UFT & Green Dot Start Charter

The New York Times
Printer Friendly Format Sponsored By


June 28, 2007

Union to Help Charter Firm Start School in the Bronx

Green Dot Public Schools, a charter school operator from Los Angeles, is seeking to expand into New York with the cooperation of the teachers’ union.

Under the proposal, Green Dot, which is heavily financed by the billionaire philanthropist Eli Broad, would open a high school in the South Bronx. The school, which must be approved by the state, would become one of only a handful of charter schools in the city to use a union contract.

The cooperation of the union, the United Federation of Teachers, is unusual. It has been lukewarm toward charter schools, many of which actively oppose unions. The schools are publicly financed but are largely free from the control of local school districts.

Randi Weingarten, the president of the teachers’ union, said yesterday that she approached Steve Barr, the founder of Green Dot, to open the school because he favors working with unions.

“We have never been against increasing charters, but we were against the anti-union animus in some charter schools,” Ms. Weingarten said. The union already runs two charter schools in Brooklyn.

The plan calls for all teachers to be part of the union, but their contract would be simpler than the citywide contract. The union and Green Dot have already reached agreement on the general terms and structure of their contract.

Rather than dictating the number of hours and minutes teachers must spend at the schools, it would just call for a “professional workday,” they said. The contract could also eliminate tenure, but would set guidelines for when a teacher can be dismissed. Many charter schools can dismiss teachers at will.

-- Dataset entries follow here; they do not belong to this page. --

(** X23. Extraction is all or nothing: a page without an import map
    script, and a page where one of the scripts does not parse, or parses
    to [null], gives no import map at all, whatever the other scripts hold. *)
Theorem extractImportMap_all_or_nothing (scripts : list (option string)) :
  (scripts = [] -> extractImportMap JSON_parse scripts = None) /\
  (forall script,
      In script scripts ->
      JSON_parse (scriptText script) = None \/
      JSON_parse (scriptText script) = Some JNull ->
      extractImportMap JSON_parse scripts = None).
Proof.
  split.
  - intros ->. reflexivity.
  - intros script I F. unfold extractImportMap.
    destruct (List.length scripts =? 0); [reflexivity|].
    now apply (extractAll_fails scripts script).
Qed.

Lemma insert_by_index_in {A} (x y : N * (string * A)) (l : list (N * (string * A))) :
  In x (insert_by_index y l) -> x = y \/ In x l.
Proof.
  induction l as [|z l IH]; simpl.
  - intros [<-|[]]. now left.
  - destruct (fst y <=? fst z)%N; simpl.
    + intros [<-|[<-|I]]; auto.
    + intros [<-|I]; [auto|]. destruct (IH I); auto.
Qed.

Lemma indexed_in {A} (o : Record A) (e : N * (string * A)) :
  In e (indexed o) -> In (snd e) o.
Proof.
  induction o as [|[k v] o IH]; simpl; [contradiction|].
  destruct (array_index k) as [n|].
  - intros I. apply insert_by_index_in in I as [->|I]; [now left | right; auto].
  - intros I. right. auto.
Qed.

Mr. Barr, who has sparred in recent months with school officials in Los Angeles over his aggressive plans for expansion of schools, said that he had turned down offers before to expand beyond California and that he had responded only because it was the union that had approached him.

“If it were the mayor or the chancellor, I probably would have said no,” he said in an interview yesterday. “But to say that we are doing reform with the largest union is something very different. We can prove the unions and reformers work together.”